*Exercise data:*
↓↓↓
(** * Loteria: scoring, generation and bet matching

    A shallow embedding of the analytical core of the repository
    (src/lib/probabilityScoring.ts, hotColdAnalysis.ts, frequencyModel.ts,
    smartCombinationGenerator.ts, drawChecker.ts) and the properties that
    its specification states about it.

    Conventions of the embedding:
    - lottery numbers, counters, indices and the integer sub-scores are [Z]
      (every such value stays far below 2^53, where JavaScript's number
      arithmetic on integers is exact);
    - every value the source obtains by a division or a multiplication with
      a fraction is an IEEE-754 binary64 value, computed with the operations
      of the Standard Library's [SpecFloat] (round to nearest, ties to even);
    - [Array.prototype.sort] is the stable sort the language prescribes for
      a consistent comparator;
    - [Math.sin], which the language leaves implementation-approximated, is
      a parameter of the generator;
    - a thrown TypeError is [None]; [null] is [None] too, where a function
      returns it;
    - parameters that a source function never reads (the [draws] of the
      selectors) are left out. *)

From Stdlib Require Import ZArith List String Ascii Bool Lia.
From Stdlib Require Import Permutation Sorted DecimalString SpecFloat.
From Stdlib Require DecimalN DecimalFacts.
Import ListNotations.

Local Open Scope Z_scope.

(* ================================================================== *)
(** ** JavaScript numbers (binary64) *)

Module Js.

Definition number := spec_float.

Definition prec : Z := 53.
Definition emax : Z := 1024.

Definition NaN : number := S754_nan.

(** An integer literal or integer-valued variable as a double. *)
Definition of_Z (z : Z) : number := binary_normalize prec emax z 0 false.

Definition add : number -> number -> number := SFadd prec emax.
Definition sub : number -> number -> number := SFsub prec emax.
Definition mul : number -> number -> number := SFmul prec emax.
Definition div : number -> number -> number := SFdiv prec emax.

(** A decimal literal [n/d] such as 0.8 = 8/10: the literal denotes the
    double nearest to the decimal value, which is what the correctly
    rounded quotient of the two integers is. *)
Definition lit (n d : Z) : number := div (of_Z n) (of_Z d).

Definition ltb : number -> number -> bool := SFltb.   (* x < y  *)
Definition leb : number -> number -> bool := SFleb.   (* x <= y *)
Definition gtb (x y : number) : bool := SFltb y x.    (* x > y  *)
Definition geb (x y : number) : bool := SFleb y x.    (* x >= y *)
Definition eqb : number -> number -> bool := SFeqb.   (* x === y *)

Definition is_nan (x : number) : bool :=
  match x with S754_nan => true | _ => false end.

Definition is_neg_zero (x : number) : bool :=
  match x with S754_zero true => true | _ => false end.

(** [Math.min(x, y)] and [Math.max(x, y)]. *)
Definition min (x y : number) : number :=
  if is_nan x || is_nan y then NaN
  else if ltb x y then x
  else if ltb y x then y
  else if is_neg_zero x then x else y.

Definition max (x y : number) : number :=
  if is_nan x || is_nan y then NaN
  else if ltb x y then y
  else if ltb y x then x
  else if is_neg_zero x then y else x.

(** [Math.floor(x)]. *)
Definition floor (x : number) : number :=
  match x with
  | S754_finite s m (Zneg p) =>
      let v := if s then Zneg m else Zpos m in
      let n := v / 2 ^ Zpos p in
      if n =? 0 then S754_zero s else of_Z n
  | _ => x
  end.

(** [Math.round(x)]: the nearest integer, a tie going up. *)
Definition round (x : number) : number :=
  match x with
  | S754_finite s m (Zneg p) =>
      let v := if s then Zneg m else Zpos m in
      let n := (2 * v + 2 ^ Zpos p) / 2 ^ (Zpos p + 1) in
      if n =? 0 then S754_zero s else of_Z n
  | _ => x
  end.

(** [Object.is(x, y)]: the same value, NaN included, the two zeros
    kept apart. *)
Definition same (x y : number) : bool :=
  match x, y with
  | S754_nan, S754_nan => true
  | S754_zero a, S754_zero b => Bool.eqb a b
  | S754_infinity a, S754_infinity b => Bool.eqb a b
  | S754_finite a m e, S754_finite b m' e' =>
      Bool.eqb a b && Pos.eqb m m' && Z.eqb e e'
  | _, _ => false
  end.

Definition string_of_N (n : N) : string :=
  NilZero.string_of_uint (N.to_uint n).

(** The last [k] characters of [s] and what precedes them. *)
Definition split_last (k : nat) (s : string) : string * string :=
  let n := String.length s in
  (substring 0 (n - k) s, substring (n - k) k s).

(** At least three digits, so that one stands before the point. *)
Definition pad_zeros (s : string) : string :=
  match String.length s with
  | 0%nat => "000"
  | 1%nat => String "0" (String "0" s)
  | 2%nat => String "0" s
  | _ => s
  end.

(** [x.toFixed(2)] for |x| < 1e21 (larger magnitudes, which the language
    prints in exponent notation, are printed positionally here; no value
    the scorer formats comes near them). *)
Definition toFixed2 (x : number) : string :=
  match x with
  | S754_nan => "NaN"
  | S754_infinity false => "Infinity"
  | S754_infinity true => "-Infinity"
  | S754_zero _ => "0.00"
  | S754_finite s m e =>
      let n := match e with
               | Zneg p => (2 * (Zpos m * 100) + 2 ^ Zpos p) / 2 ^ (Zpos p + 1)
               | _ => Zpos m * 2 ^ e * 100
               end in
      let digits := pad_zeros (string_of_N (Z.to_N n)) in
      let '(int_part, frac_part) := split_last 2 digits in
      ((if s then "-" else "") ++ int_part ++ "." ++ frac_part)%string
  end.

End Js.

(* ================================================================== *)
(** ** A stable sort with a JavaScript comparator *)

Section StableSort.

Context {A : Type}.

(** [cmp a b] is the sign of the comparator's value: [Lt] when it is
    negative ([a] goes first), [Gt] when it is positive ([b] goes first),
    [Eq] when it is zero or NaN (the two keep their order). *)
Variable cmp : A -> A -> comparison.

Fixpoint insertSorted (x : A) (l : list A) : list A :=
  match l with
  | [] => [x]
  | y :: l' =>
      match cmp x y with
      | Gt => y :: insertSorted x l'
      | _ => x :: l
      end
  end.

(** [arr.sort(cmp)]: every element is placed before the first one at its
    right that it does not have to follow, so equal elements keep the
    order they had. *)
Definition sort (l : list A) : list A := fold_right insertSorted [] l.

(** [a] may stand immediately before [b]: the comparator does not ask for
    [b] to go first. *)
Definition inOrder (a b : A) : Prop := cmp a b <> Gt.

End StableSort.

(** The comparators of the source: [(a, b) => a - b] and
    [(a, b) => key(b) - key(a)] on integer keys. *)
Definition ascending (a b : Z) : comparison := Z.compare (a - b) 0.

Definition descendingBy {A : Type} (key : A -> Z) (a b : A) : comparison :=
  Z.compare (key b - key a) 0.

(** [(a, b) => key(b) - key(a)] on doubles: a NaN difference counts as 0. *)
Definition descendingByNumber {A : Type} (key : A -> Js.number) (a b : A)
  : comparison :=
  match Js.sub (key b) (key a) with
  | S754_finite s _ _ | S754_infinity s => if s then Lt else Gt
  | _ => Eq
  end.

(** Whether a double is above zero. *)
Definition isPositive (x : Js.number) : Prop :=
  match x with
  | S754_finite false _ _ | S754_infinity false => True
  | _ => False
  end.

(** A double of the scorer: not NaN, not below zero, with a mantissa and
    an exponent of the format. *)
Definition regular (x : Js.number) : Prop :=
  match x with
  | S754_zero s | S754_infinity s => s = false
  | S754_nan => False
  | S754_finite s m e => s = false /\ Zpos m < 2 ^ 53 /\ -1074 <= e
  end.

(** The value of a regular finite double in units of 2^-1074. *)
Definition units (x : Js.number) : Z :=
  match x with
  | S754_finite false m e => Zpos m * 2 ^ (e + 1074)
  | _ => 0
  end.

(* ================================================================== *)
(** ** The data model *)

Module Draw.
Record t := mk { date : string; numbers : list Z; stars : list Z }.
End Draw.

(** The [type: 'numbers' | 'stars'] parameter. *)
Inductive PoolType := TNumbers | TStars.

(** [arr.includes(n)]. *)
Definition includes (l : list Z) (n : Z) : bool := existsb (Z.eqb n) l.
↑↑↑
*Requirement:*
Transcribe, exactly as written, all lines of the entries above from the first to the one containing "smartCombinationGenerator.ts, drawChecker.ts) and", and no more.

*Output of the exercise:*
(** * Loteria: scoring, generation and bet matching

    A shallow embedding of the analytical core of the repository
    (src/lib/probabilityScoring.ts, hotColdAnalysis.ts, frequencyModel.ts,
    smartCombinationGenerator.ts, drawChecker.ts) and the properties that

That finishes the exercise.